Leiden an der Kultur Für das gute Zusammenleben hat der Bundesinnenminister Thesen formuliert. Leider müffeln sie! Zehn Hinweise
Mladen Gladić | Ausgabe 18/2017
Leitgeruch
Typisch Deutsch, gibt es so etwas?

Foto: Johannes Eisele/AFP/Getty Images

1 „Wir sind nicht Burka“, schreibt Innenminister Thomas de Maizière gleich in seiner ersten These. Dass er das betonen muss, ist schlimm – auch jenseits der barbarischen Grammatik. Die religiös motivierte Vollverschleierung hat ihre Gründe. Diese Gründe muss und sollte man nicht teilen, denn es ist durchaus fraglich, ob es gute Gründe sind. Aber man sollte auch nicht Äpfel mit Birnen verwechseln, weil Fleisch das Lieblingsgemüse einer potenziellen Wählerschaft ist, die nach der unlängst erfolgten Selbstsabotage einer Partei am rechten Rand des politischen Spektrums vielleicht nur darauf wartet, alte Feindbilder präsentiert zu bekommen.

Dass de Maiziére dem Schleier mit dem Vermummungsverbot beikommen will, ist noch schlimmer. Klar, die Vermummung ist nach Paragraf 17a des Versammlungsgesetzes verboten. Nach Paragraf 27, Absatz 2 bzw. Paragraf 29, Absatz 2 kann sie mit Geld- oder Freiheitsstrafe bis zu einem Jahr geahndet werden. Leute, die sich vermummen, wollen sich vor persönlicher Verantwortung drücken; mit Religion hat das nichts zu tun. Ob wir uns zur Begrüßung die Hand geben oder nicht, ist übrigens nicht strafrechtlich geregelt.

2 Folgt man dem Königsberger Philosophen Immanuel Kant, dann ist es Ziel der praktischen oder moralischen Erziehung, den Menschen zu einem frei handelnden Wesen zu bilden. Der Innenminister hat recht, wenn er schreibt, dass Bildung und Ausbildung nicht miteinander verwechselt werden sollten. Knowing that ist nicht knowing how. Gerade deswegen warten wir jetzt allerdings gespannt auf Thomas de Maizières zehn Thesen zu Pisa und zum Bologna-Prozess, die hoffentlich bald kommen.

3 Leistung: Dieser böse alte Fetisch der Deutschen, genauer der Preußen steckt natürlich auch dem Hugenotten de Maizière in den Knochen. Wir sagen dazu nur: Max Weber, protestantische Arbeitsethik. Ohne Fleiß kein Preis. Und: Von nichts kommt nichts. Oder Ulf Poschardt. Jedenfalls nicht mehr soziale Gerechtigkeit.

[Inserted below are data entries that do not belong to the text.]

(* ===== verification/PatchItem.v ===== *)
(** * The apply_patch transaction: stages and items

    After the parents exist every item has its two entries; they are distinct across
    the plan because its paths are, and no private name is one of them.  Staging adds
    one private file per new content and nothing else.

    An item owns a few entries: its source and destination, its stage, its recovery
    slot.  Where it stands is a predicate on those entries: [home] as staging left
    it, [away] with its source in the slot, [out] with its stage published; [midway]
    holds wherever a commit stops and [done] when it went through. *)

From S2P Require Import Prelude PyStr Patch PatchTheory PatchApply PatchParse PatchFs PatchTxn.
From S2P Require Import PatchLogic PatchPhases.
Open Scope string_scope.
Open Scope list_scope.
Open Scope Z_scope.

Lemma NoDup_bind_index {A B} (l : list A) (g : A → list B) j k x y b :
  NoDup (l ≫= g) → l !! j = Some x → l !! k = Some y → b ∈ g x → b ∈ g y → j = k.
Proof.
  revert j k. induction l as [|z l IH]; intros j k; [done|]. rewrite bind_cons, NoDup_app.
  intros (Hz & Hdis & Hl) Hj Hk Hx Hy.
  assert (Hin : ∀ i w, l !! i = Some w → b ∈ g w → b ∈ l ≫= g).
  { intros i w Hi Hw. apply list_elem_of_bind. exists w. split; [done|].
    by eapply list_elem_of_lookup_2. }
  destruct j as [|j], k as [|k]; simpl in *; simplify_eq; [done|..|f_equal; eauto];
    exfalso; [apply (Hdis b Hx)|apply (Hdis b Hy)]; eauto.
Qed.

Lemma NoDup_bind_lookup {A B} (l : list A) (g : A → list B) k x :
  NoDup (l ≫= g) → l !! k = Some x → NoDup (g x).
Proof.
  revert k. induction l as [|y l IH]; intros k; [done|]. rewrite bind_cons, NoDup_app.
  intros (Hy & _ & Hl). destruct k as [|k]; simpl; [by intros [= <-]|eauto].
Qed.
(* ===== verification/PatchRollback.v ===== *)
(** * The apply_patch transaction: commit and rollback

    Each item owns a few entries: its source and destination, its stage, its recovery
    slot.  The owned entries of different items are disjoint and everything else is
    as staging left it, so an item's progress is a predicate on its own entries:
    [midway] holds wherever a commit stops, [done] when it went through.

    The committed items are rolled back in reverse.  An item whose rollback reports
    no failure is [restored], up to a stage that cleanup has still to remove; in any
    case its source is [kept] under one of its names. *)

From S2P Require Import Prelude PyStr Patch PatchTheory PatchApply PatchParse PatchFs PatchTxn.
From S2P Require Import PatchLogic PatchPhases PatchItem PatchPlan.
Open Scope string_scope.
Open Scope list_scope.
Open Scope Z_scope.

Section commit.
Context (fault : nat → Fault) {token : nat → pystr} {euid egid : Z} (root_value : pystr).
Context {root : nat} {f0 : FS} {ops : list Op} {f1 : FS} {its1 : list Item}.
Context (HL : layout token euid egid root f0 ops f1 its1).
Context {c2 : State} (Hst : staged token f0 f1 its1 (length its1) c2).

#[local] Arguments akey : simpl never.

Notation E f := (entries f).
Notation f2 := (fs c2).
Notation its2 := (items c2).

Notation txn := (@txn token f0 c2).
Notation focus := (@focus token f0 c2).

(** ** One commit *)

Definition finished (n : nat) (c : State) : Prop :=
  committed c = seq 0 n ∧ txn (λ _, done) (λ j, (j < n)%nat) n c.

(** Where a failed commit leaves the plan. *)
Definition stopped (c : State) : Prop :=
  ∃ n, (n <= length its2)%nat ∧ committed c = seq 0 n ∧ txn (λ _, midway) (λ j, (j < n)%nat) n c.

Lemma finished_stopped n c : (n <= length its2)%nat → finished n c → stopped c.
Proof.
  intros Hle [Hc Ht]. exists n. split; [done|]. split; [done|]. eapply txn_mono; [| |exact Ht]; [|done].
  intros. by apply done_midway.
Qed.

(** The items before [k] are committed and item [k] is as [Ψ] says. *)
Definition turn (k : nat) (it : Item) (Ψ : FS → Item → Prop) (c : State) : Prop :=
  committed c = seq 0 (S k) ∧ focus (λ _, done) (λ j, (j < S k)%nat) (S k) k it Ψ c.

Section turn.
Context {k : nat} {it : Item} {Ψ : FS → Item → Prop} {c : State} (Ht : turn k it Ψ c).

Lemma turn_item : items c !! k = Some it.
Proof. by destruct Ht as (_ & ? & _). Qed.

Lemma turn_txn : txn (at_item (λ _, done) k (λ f it', it' = it ∧ Ψ f it')) (λ j, (j < S k)%nat) (S k) c.
Proof. by destruct Ht as (_ & _ & _ & ?). Qed.

Lemma turn_holds : Ψ (fs c) it.
Proof. destruct Ht as [_ Hf]. apply (focus_holds Hf). Qed.

Lemma turn_closed : closed (fs c).
Proof. destruct Ht as [_ Hf]. apply (focus_closed Hf). Qed.

Lemma turn_apart : apart it.
Proof. destruct Ht as [_ Hf]. apply (focus_apart HL Hst Hf). Qed.

Lemma turn_mono (Ψ' : FS → Item → Prop) : (∀ f, Ψ f it → Ψ' f it) → turn k it Ψ' c.
Proof. intros H. destruct Ht as [Hc Hf]. split; [done|]. by eapply focus_mono. Qed.

Lemma turn_stopped : (∀ f, Ψ f it → midway f it) → stopped c.
Proof.
  intros H. destruct Ht as [Hc Hf]. exists (S k). split; [|split; [done|]].
  - pose proof (Forall2_length _ _ _ (tx_items turn_txn)). pose proof (lookup_lt_Some _ _ _ turn_item). lia.
  - eapply focus_out; [exact Hf|..]; auto using done_midway.
Qed.

Lemma turn_finished : (∀ f, Ψ f it → done f it) → finished (S k) c.
Proof. intros H. destruct Ht as [Hc Hf]. split; [done|]. eapply focus_out; [exact Hf|..]; auto. Qed.

Lemma turn_fs (Ψ' : FS → Item → Prop) f :
  touches it (fs c) f → Ψ' f it → turn k it Ψ' (set_fs f c).
Proof.
  intros. destruct Ht as [Hc Hf]. split; [done|].
  eapply (focus_fs HL Hst); [intros; apply done_local|simpl; lia|exact Hf|done|done].
Qed.

Lemma turn_name_slot a b (Ψ' : FS → Item → Prop) :
  recovery it = Some a → let it' := set_recovery (Some (set_named b a)) it in
  Ψ' (fs c) it' → turn k it' Ψ' (set_items (<[k := it']> (items c)) c).
Proof. intros. destruct Ht as [Hc Hf]. split; [done|]. by eapply focus_name_slot. Qed.
(* ===== verification/PatchLanding.v ===== *)
(** * The apply_patch transaction: cleanup and result

    Cleanup of the artifacts.  After a rollback it takes the tree back to what it was
    ([aborted]); after a commit it removes the recovery slots; and when either fails
    the sources or the results stay.

    When every item is out, the promise of [PatchSpec] holds: paths lead where they
    led before the staging, the stages are the results, the sources of moves and
    deletions are gone, and no other entry has changed. *)

From S2P Require Import Prelude PyStr Patch PatchTheory PatchApply PatchParse PatchFs PatchTxn.
From S2P Require Import PatchLogic PatchPhases PatchSpec PatchItem PatchPlan PatchRollback.
Open Scope string_scope.
Open Scope list_scope.
Open Scope Z_scope.

#[local] Arguments akey : simpl never.
#[local] Notation E f := (entries f).

(** ** One artifact *)

#[export] Instance Ref_eq_dec : EqDecision Ref.
Proof. solve_decision. Defined.

Definition ref_item (r : Ref) : nat := match r with StageOf k | RecoveryOf k => k end.
Definition art (r : Ref) (it : Item) : option Artifact :=
  match r with StageOf _ => stage it | RecoveryOf _ => recovery it end.
Definition put (r : Ref) (a : Artifact) (it : Item) : Item :=
  match r with StageOf _ => set_stage (Some a) it | RecoveryOf _ => set_recovery (Some a) it end.
Lemma wp_release e c : abandoned e c → wp (release fault) (λ _, abandoned e) (λ _ _, False) c.
Proof.
  intros [Hs|[(Hr & Hp & Hc)|(Hr & Hp & Hd & Hcr & Hn)]].
  - eapply wp_mono; [by apply wp_release_spared|by left|done].
  - apply wp_bind, wp_gets. simpl. rewrite Hp, andb_false_r. apply wp_bind, wp_ret, wp_bind, wp_ret, wp_ret.
    right; left. done.
  - apply wp_bind, wp_gets. simpl. rewrite Hp. apply wp_bind, wp_cleanup_nameless; [done|].
    assert (Hend : ∀ c', settled c' ∧ created c' = [] → abandoned e c').
    { intros c' ((? & ? & ? & ?) & ?). right; right. done. }
    assert (Hs : settled c) by (split; [done|split; [by rewrite Hcr; intros cr ?%not_elem_of_nil|done]]).
    apply wp_bind. destruct (keep c); [by apply wp_ret, wp_ret, Hend|].
    apply wp_settled_directories; [done|]. intros zs c' ? ?. by apply wp_ret, Hend.
Qed.


End recovery.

4 Natürlich sind wir Erben unserer Geschichte. Sogar Erben der tiefsten Tiefen unserer Geschichte. Und natürlich ist das Verhältnis Deutschlands zum Existenzrecht Israels ein besonderes. Wie genau es aussieht, dazu schweigt sich de Maizière allerdings aus.

5 Für den Innenminister ist Deutschland das Land der Dichter und Denker. Ein Hort der Kultur. Der ehemalige Bundespräsident Horst Köhler sprach einmal davon, dass Kulturlosigkeit die Tür zur Barbarei öffne. Ob Leitkulturlosigkeit aber ebenfalls in die Barbarei führt, ist nicht entschieden. Jedenfalls gibt es kein historisches Beispiel dafür. Eher könnte das Gegenteil der Fall sein. Aber auch das ist nicht entschieden. Genauso wenig ist es entschieden, ob wirklich kaum ein anderes Land so sehr von Kultur und Philosophie geprägt ist wie Deutschland. Das genau behauptet de Maizière allerdings. Aber wer sind auch schon Doris Lessing, Nâzım Hikmet, Italo Calvino oder James Baldwin? Descartes? Sokrates?

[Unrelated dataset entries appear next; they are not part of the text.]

(* ===== verification/Permissions.v ===== *)
(** * Permission tiers (src/src/permissions/manager.py)

    The manager's cached policy, the file behind it and the request-scoped tier.
    Every method is one step: the publication lock serialises the writers.  Log
    lines are not modelled. *)

From S2P Require Import Prelude PyStr JsonStore.
Open Scope string_scope.
Open Scope list_scope.
Open Scope Z_scope.
Local Open Scope odin_scope.

Definition admin : pystr := Eval compute in lit "admin".
Definition user : pystr := Eval compute in lit "user".
Definition guest : pystr := Eval compute in lit "guest".
Definition VALID_TIERS : list pystr := [admin; user; guest].

Definition valid_tier (tier : pystr) : bool := bool_decide (tier ∈ VALID_TIERS).

Definition overrides_ok (data : list (pystr * Json)) : bool :=
  forallb (λ kv, match kv.2 with JStr _ => true | _ => false end) data.

(** The entries of a validated file, as strings. *)
Definition tiers_of (data : list (pystr * Json)) : list (pystr * pystr) :=
  omap (λ kv, match kv.2 with JStr tier => Some (kv.1, tier) | _ => None end) data.

Definition json_of_tiers (tiers : list (pystr * pystr)) : Json :=
  JDict ((λ kv, (kv.1, JStr kv.2)) <$> tiers).

Definition valid_overrides (data : list (pystr * pystr)) : list (pystr * pystr) :=
  List.filter (λ kv, valid_tier kv.2) data.

Definition invalid_overrides_of (data : list (pystr * pystr)) : list (pystr * pystr) :=
  List.filter (λ kv, negb (valid_tier kv.2)) data.

Definition USER_TIER_TOOLS : list pystr := Eval compute in lit <$>
  ["get_tool_output"; "search_history"; "search_knowledge"; "web_search"; "fetch_url";
   "list_schedules"; "list_tasks"; "list_skills"; "list_knowledge"; "manage_list"; "parse_time"].

Record PermissionManager : Type := {
  config_tiers : list (pystr * pystr);
  default_tier : pystr;
  overrides : list (pystr * pystr);
  invalid_overrides : list (pystr * pystr);
  store_corrupt : bool;
  durability_degraded : option bool
}.

(** The manager and its file. *)
Record World : Type := { manager : PermissionManager; disk : Disk }.

(** The cached policy a full set of entries gives. *)
Definition adopt (entries : list (pystr * pystr)) (is_corrupt : bool) (m : PermissionManager)
    : PermissionManager :=
  {| config_tiers := config_tiers m; default_tier := default_tier m;
     overrides := valid_overrides entries; invalid_overrides := invalid_overrides_of entries;
     store_corrupt := is_corrupt; durability_degraded := durability_degraded m |}.

Definition load_overrides (d : Disk) (m : PermissionManager) : PermissionManager :=
  let '(data, ok) := load_json_store_safe overrides_ok d in
  adopt (tiers_of data) (negb ok) m.

Definition create (config : list (pystr * pystr)) (default : pystr) (d : Disk) : World :=
  {| manager := load_overrides d
       {| config_tiers := config; default_tier := if valid_tier default then default else user;
          overrides := []; invalid_overrides := []; store_corrupt := false;
          durability_degraded := None |};
     disk := d |}.

Definition load_overrides_for_write (d : Disk) : result StoreError (list (pystr * pystr)) :=
  let! data := load_json_store overrides_ok d in
  Ok (tiers_of data).

(** [_save_overrides]: the file and the durability flag. *)
Definition save_overrides (o : WriteOutcome) (candidate : list (pystr * pystr)) (w : World)
    : result StoreError World :=
  let! (d, synced) := write_private_atomic o (json_of_tiers candidate) in
  let m := manager w in
  Ok {| manager := {| config_tiers := config_tiers m; default_tier := default_tier m;
                      overrides := overrides m; invalid_overrides := invalid_overrides m;
                      store_corrupt := store_corrupt m;
                      durability_degraded := Some (negb synced) |};
        disk := d |}.

Definition publish_overrides (o : WriteOutcome) (candidate : list (pystr * pystr)) (w : World)
    : result StoreError World :=
  let! w := save_overrides o candidate w in
  Ok {| manager := adopt candidate false (manager w); disk := disk w |}.

(** [set_request_tier]: the context's value afterwards. *)
Definition set_request_tier (tier : pystr) : option pystr :=
  if valid_tier tier then Some tier else None.

(** [get_tier] under a request-scoped tier. *)
Definition get_tier (request_tier : option pystr) (m : PermissionManager) (user_id : pystr)
    : pystr :=
  match request_tier with
  | Some tier => tier
  | None =>
      if store_corrupt m then guest
      else match dict_get (overrides m) user_id with
           | Some tier => tier
           | None => default (default_tier m) (dict_get (config_tiers m) user_id)
           end
  end.

(** What a mutation raises, next to the store's errors. *)
Inductive TierError : Type :=
| InvalidTier (tier : pystr)
| Store (e : StoreError).

Definition store_error {A} (r : result StoreError A) : result TierError A :=
  match r with Ok a => Ok a | Err e => Err (Store e) end.

(** [set_tier], also behind [async_set_tier] and [async_repair_tier]. *)
Definition set_tier (o : WriteOutcome) (user_id tier : pystr) (w : World)
    : result TierError World :=
  guard! valid_tier tier else InvalidTier tier in
  let! current := store_error (load_overrides_for_write (disk w)) in
  store_error (publish_overrides o (dict_set current user_id tier) w).

Definition repair_tier := set_tier.

(** [async_delete_tier]: whether an entry existed. *)
Definition delete_tier (o : WriteOutcome) (user_id : pystr) (w : World)
    : result TierError (World * bool) :=
  let! current := store_error (load_overrides_for_write (disk w)) in
  match dict_get current user_id with
  | Some _ =>
      let! w := store_error (publish_overrides o (dict_del current user_id) w) in
      Ok (w, true)
  | None => Ok ({| manager := adopt current false (manager w); disk := disk w |}, false)
  end.

(** [filter_tools] of tools with a name. *)
Definition filter_tools {T : Type} (tool_name : T → pystr) (request_tier : option pystr)
    (m : PermissionManager) (user_id : pystr) (tools : list T) : option (list T) :=
  let tier := get_tier request_tier m user_id in
  if bool_decide (tier = admin) then Some tools
  else if bool_decide (tier = guest) then None
  else Some (List.filter (λ t, bool_decide (tool_name t ∈ USER_TIER_TOOLS)) tools).

(** [allowed_tool_names]: no restriction, or the set of names. *)
Definition allowed_tool_names (request_tier : option pystr) (m : PermissionManager)
    (user_id : pystr) : option (list pystr) :=
  let tier := get_tier request_tier m user_id in
  if bool_decide (tier = admin) then None
  else if bool_decide (tier = guest) then Some []
  else Some USER_TIER_TOOLS.

Definition is_admin (request_tier : option pystr) (m : PermissionManager) (user_id : pystr) : bool :=
  bool_decide (get_tier request_tier m user_id = admin).

Definition is_guest (request_tier : option pystr) (m : PermissionManager) (user_id : pystr) : bool :=
  bool_decide (get_tier request_tier m user_id = guest).

(** A mutation attempt, its world unchanged when it raises. *)
Inductive Label : Type :=
| SetTier (o : WriteOutcome) (user_id tier : pystr)
| DeleteTier (o : WriteOutcome) (user_id : pystr).

Definition exec (w : World) (l : Label) : World :=
  match l with
  | SetTier o u t => match set_tier o u t w with Ok w => w | Err _ => w end
  | DeleteTier o u => match delete_tier o u w with Ok (w, _) => w | Err _ => w end
  end.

Dass Musikschulen eine feine Sache sind, steht übrigens außer Frage. Wir fragen uns nur: Wieso schaute der Innenminister eigentlich jahrelang tatenlos zu, als eine Musikschule nach der anderen geschlossen wurde? Leitkultur? Sparzwang!

6 Der Innenminister ist überzeugt davon, dass Religion in Deutschland Teil dessen ist, was die Gesellschaft im Inneren zusammenhält. Was fest steht, ist, dass es anders als in den meisten Ländern, in Deutschland eine Kirchensteuer gibt. Das ist das besondere „Staat-Kirche-Verhältnis“, von dem der Innenminister spricht. Moscheen oder buddhistische Tempel werden nicht aus ihr finanziert, das kann aber noch kommen. Dass wir einmal Papst waren, hat damit nichts zu tun.

7 Konflikte regeln wir in Deutschland am liebsten gewaltfrei, sagt de Maizière. Gibt es eigentlich Gesellschaften, die Konflikte lieber gewalttätig als friedlich lösen? Und warum sind wir in Sachen Konsens schon wieder Weltmarktführer? Willkommen in der Suhrkampkuschelrepublik, in den United States of Jürgen Habermas! Minderheitenschutz ist ein sehr hohes Gut. Lesben und Schwule zum Beispiel, Transsexuelle, Ausländer, Behinderte dürfen nicht diskriminiert werden. Vollverschleierte auch nicht. Die Liste lässt sich erweitern. Warum der Innenminister weder diese Minderheiten noch die sozialen Kämpfe, die diese Minderheiten führen, beim Namen nennt, fragt man sich. Was man sich auch fragt: Was ist denn eigentlich das Gegenteil von Zivilkultur? Unzivilkultur?

8 FDP-Chef Christian Lindner mag es überhaupt nicht, dass der türkischstämmige deutsche Fußballspieler Mesut Özil die deutsche Nationalhymne nicht mitsingt, wenn er bei einem Länderspiel in der Start-Elf aufgestellt ist. Wahrscheinlich mögen das manche andere, vielleicht sogar andere türkischstämmige Deutsche, auch nicht. Den „aufgeklärten Patrioten“, die wir laut Thomas de Maizière sind, könnte es aber eigentlich egal sein, ob ein Fußballspieler die Nationalhymne mitsingt oder nicht. So viel Aufklärung darf sein.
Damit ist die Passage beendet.